Exercise aim => Return the entries below exactly as written.

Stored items
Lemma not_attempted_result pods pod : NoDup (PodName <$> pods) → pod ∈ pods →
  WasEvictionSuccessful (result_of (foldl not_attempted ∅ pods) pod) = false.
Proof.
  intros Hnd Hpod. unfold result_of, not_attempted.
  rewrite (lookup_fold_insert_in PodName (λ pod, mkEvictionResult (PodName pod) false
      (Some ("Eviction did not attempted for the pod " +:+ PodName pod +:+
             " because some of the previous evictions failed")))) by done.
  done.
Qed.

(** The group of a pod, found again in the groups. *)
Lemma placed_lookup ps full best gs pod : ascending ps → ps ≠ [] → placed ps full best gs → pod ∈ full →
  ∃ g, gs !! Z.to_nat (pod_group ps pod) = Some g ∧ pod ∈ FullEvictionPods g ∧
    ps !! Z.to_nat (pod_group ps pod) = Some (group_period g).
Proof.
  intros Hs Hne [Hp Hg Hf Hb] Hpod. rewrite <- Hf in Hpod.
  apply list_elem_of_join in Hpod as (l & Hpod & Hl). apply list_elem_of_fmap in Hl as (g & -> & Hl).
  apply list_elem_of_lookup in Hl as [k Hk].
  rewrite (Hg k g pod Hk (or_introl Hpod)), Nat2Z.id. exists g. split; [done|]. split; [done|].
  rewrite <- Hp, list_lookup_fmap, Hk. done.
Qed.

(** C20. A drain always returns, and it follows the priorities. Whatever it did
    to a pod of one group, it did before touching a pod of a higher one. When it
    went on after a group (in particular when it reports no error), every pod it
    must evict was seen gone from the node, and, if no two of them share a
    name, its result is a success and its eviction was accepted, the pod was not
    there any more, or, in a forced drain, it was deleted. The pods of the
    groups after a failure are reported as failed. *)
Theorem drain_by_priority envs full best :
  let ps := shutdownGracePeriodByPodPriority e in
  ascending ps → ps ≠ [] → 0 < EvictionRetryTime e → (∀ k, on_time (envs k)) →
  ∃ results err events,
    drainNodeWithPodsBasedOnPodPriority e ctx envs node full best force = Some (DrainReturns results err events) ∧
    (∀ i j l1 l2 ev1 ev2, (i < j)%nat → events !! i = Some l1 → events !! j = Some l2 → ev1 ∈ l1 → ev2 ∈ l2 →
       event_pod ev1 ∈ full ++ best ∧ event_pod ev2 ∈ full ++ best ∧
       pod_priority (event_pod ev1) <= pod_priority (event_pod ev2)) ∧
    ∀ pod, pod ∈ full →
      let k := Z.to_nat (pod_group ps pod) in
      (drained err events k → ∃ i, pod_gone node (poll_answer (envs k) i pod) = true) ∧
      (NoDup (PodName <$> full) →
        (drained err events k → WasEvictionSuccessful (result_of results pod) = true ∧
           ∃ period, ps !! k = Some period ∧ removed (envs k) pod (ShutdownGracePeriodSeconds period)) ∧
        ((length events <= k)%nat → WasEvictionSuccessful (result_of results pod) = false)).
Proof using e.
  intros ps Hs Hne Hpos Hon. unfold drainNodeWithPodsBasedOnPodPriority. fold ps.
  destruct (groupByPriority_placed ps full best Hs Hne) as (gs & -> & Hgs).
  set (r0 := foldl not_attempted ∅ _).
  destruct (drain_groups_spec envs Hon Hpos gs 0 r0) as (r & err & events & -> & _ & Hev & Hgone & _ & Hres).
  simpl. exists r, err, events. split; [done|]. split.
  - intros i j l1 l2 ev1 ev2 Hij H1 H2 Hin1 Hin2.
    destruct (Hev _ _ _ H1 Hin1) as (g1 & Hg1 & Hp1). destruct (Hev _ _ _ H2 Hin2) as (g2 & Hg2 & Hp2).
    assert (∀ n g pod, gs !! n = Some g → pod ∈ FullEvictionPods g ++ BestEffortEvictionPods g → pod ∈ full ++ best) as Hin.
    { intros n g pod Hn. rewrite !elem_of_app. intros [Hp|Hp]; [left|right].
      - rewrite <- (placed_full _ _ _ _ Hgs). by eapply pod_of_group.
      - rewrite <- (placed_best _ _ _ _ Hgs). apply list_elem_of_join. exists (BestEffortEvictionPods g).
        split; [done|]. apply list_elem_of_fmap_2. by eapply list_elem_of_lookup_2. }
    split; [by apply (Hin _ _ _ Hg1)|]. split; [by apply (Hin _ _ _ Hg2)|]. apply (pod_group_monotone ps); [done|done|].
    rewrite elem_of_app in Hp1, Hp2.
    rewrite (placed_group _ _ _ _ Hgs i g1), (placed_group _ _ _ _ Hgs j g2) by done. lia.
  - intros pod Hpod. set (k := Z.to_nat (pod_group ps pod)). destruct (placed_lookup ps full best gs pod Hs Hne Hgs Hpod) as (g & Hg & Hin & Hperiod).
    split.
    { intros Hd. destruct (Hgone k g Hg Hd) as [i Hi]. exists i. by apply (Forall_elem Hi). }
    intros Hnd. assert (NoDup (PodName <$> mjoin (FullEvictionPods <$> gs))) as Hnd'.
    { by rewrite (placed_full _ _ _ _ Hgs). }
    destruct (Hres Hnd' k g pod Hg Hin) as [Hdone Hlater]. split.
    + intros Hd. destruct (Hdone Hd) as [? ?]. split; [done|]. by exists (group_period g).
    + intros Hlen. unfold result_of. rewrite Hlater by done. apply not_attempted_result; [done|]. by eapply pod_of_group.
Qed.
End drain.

Result of the task =>
Lemma not_attempted_result pods pod : NoDup (PodName <$> pods) → pod ∈ pods →
  WasEvictionSuccessful (result_of (foldl not_attempted ∅ pods) pod) = false.
Proof.
  intros Hnd Hpod. unfold result_of, not_attempted.
  rewrite (lookup_fold_insert_in PodName (λ pod, mkEvictionResult (PodName pod) false
      (Some ("Eviction did not attempted for the pod " +:+ PodName pod +:+
             " because some of the previous evictions failed")))) by done.
  done.
Qed.

(** The group of a pod, found again in the groups. *)
Lemma placed_lookup ps full best gs pod : ascending ps → ps ≠ [] → placed ps full best gs → pod ∈ full →
  ∃ g, gs !! Z.to_nat (pod_group ps pod) = Some g ∧ pod ∈ FullEvictionPods g ∧
    ps !! Z.to_nat (pod_group ps pod) = Some (group_period g).
Proof.
  intros Hs Hne [Hp Hg Hf Hb] Hpod. rewrite <- Hf in Hpod.
  apply list_elem_of_join in Hpod as (l & Hpod & Hl). apply list_elem_of_fmap in Hl as (g & -> & Hl).
  apply list_elem_of_lookup in Hl as [k Hk].
  rewrite (Hg k g pod Hk (or_introl Hpod)), Nat2Z.id. exists g. split; [done|]. split; [done|].
  rewrite <- Hp, list_lookup_fmap, Hk. done.
Qed.

(** C20. A drain always returns, and it follows the priorities. Whatever it did
    to a pod of one group, it did before touching a pod of a higher one. When it
    went on after a group (in particular when it reports no error), every pod it
    must evict was seen gone from the node, and, if no two of them share a
    name, its result is a success and its eviction was accepted, the pod was not
    there any more, or, in a forced drain, it was deleted. The pods of the
    groups after a failure are reported as failed. *)
Theorem drain_by_priority envs full best :
  let ps := shutdownGracePeriodByPodPriority e in
  ascending ps → ps ≠ [] → 0 < EvictionRetryTime e → (∀ k, on_time (envs k)) →
  ∃ results err events,
    drainNodeWithPodsBasedOnPodPriority e ctx envs node full best force = Some (DrainReturns results err events) ∧
    (∀ i j l1 l2 ev1 ev2, (i < j)%nat → events !! i = Some l1 → events !! j = Some l2 → ev1 ∈ l1 → ev2 ∈ l2 →
       event_pod ev1 ∈ full ++ best ∧ event_pod ev2 ∈ full ++ best ∧
       pod_priority (event_pod ev1) <= pod_priority (event_pod ev2)) ∧
    ∀ pod, pod ∈ full →
      let k := Z.to_nat (pod_group ps pod) in
      (drained err events k → ∃ i, pod_gone node (poll_answer (envs k) i pod) = true) ∧
      (NoDup (PodName <$> full) →
        (drained err events k → WasEvictionSuccessful (result_of results pod) = true ∧
           ∃ period, ps !! k = Some period ∧ removed (envs k) pod (ShutdownGracePeriodSeconds period)) ∧
        ((length events <= k)%nat → WasEvictionSuccessful (result_of results pod) = false)).
Proof using e.
  intros ps Hs Hne Hpos Hon. unfold drainNodeWithPodsBasedOnPodPriority. fold ps.
  destruct (groupByPriority_placed ps full best Hs Hne) as (gs & -> & Hgs).
  set (r0 := foldl not_attempted ∅ _).
  destruct (drain_groups_spec envs Hon Hpos gs 0 r0) as (r & err & events & -> & _ & Hev & Hgone & _ & Hres).
  simpl. exists r, err, events. split; [done|]. split.
  - intros i j l1 l2 ev1 ev2 Hij H1 H2 Hin1 Hin2.
    destruct (Hev _ _ _ H1 Hin1) as (g1 & Hg1 & Hp1). destruct (Hev _ _ _ H2 Hin2) as (g2 & Hg2 & Hp2).
    assert (∀ n g pod, gs !! n = Some g → pod ∈ FullEvictionPods g ++ BestEffortEvictionPods g → pod ∈ full ++ best) as Hin.
    { intros n g pod Hn. rewrite !elem_of_app. intros [Hp|Hp]; [left|right].
      - rewrite <- (placed_full _ _ _ _ Hgs). by eapply pod_of_group.
      - rewrite <- (placed_best _ _ _ _ Hgs). apply list_elem_of_join. exists (BestEffortEvictionPods g).
        split; [done|]. apply list_elem_of_fmap_2. by eapply list_elem_of_lookup_2. }
    split; [by apply (Hin _ _ _ Hg1)|]. split; [by apply (Hin _ _ _ Hg2)|]. apply (pod_group_monotone ps); [done|done|].
    rewrite elem_of_app in Hp1, Hp2.
    rewrite (placed_group _ _ _ _ Hgs i g1), (placed_group _ _ _ _ Hgs j g2) by done. lia.
  - intros pod Hpod. set (k := Z.to_nat (pod_group ps pod)). destruct (placed_lookup ps full best gs pod Hs Hne Hgs Hpod) as (g & Hg & Hin & Hperiod).
    split.
    { intros Hd. destruct (Hgone k g Hg Hd) as [i Hi]. exists i. by apply (Forall_elem Hi). }
    intros Hnd. assert (NoDup (PodName <$> mjoin (FullEvictionPods <$> gs))) as Hnd'.
    { by rewrite (placed_full _ _ _ _ Hgs). }
    destruct (Hres Hnd' k g pod Hg Hin) as [Hdone Hlater]. split.
    + intros Hd. destruct (Hdone Hd) as [? ?]. split; [done|]. by exists (group_period g).
    + intros Hlen. unfold result_of. rewrite Hlater by done. apply not_attempted_result; [done|]. by eapply pod_of_group.
Qed.
End drain.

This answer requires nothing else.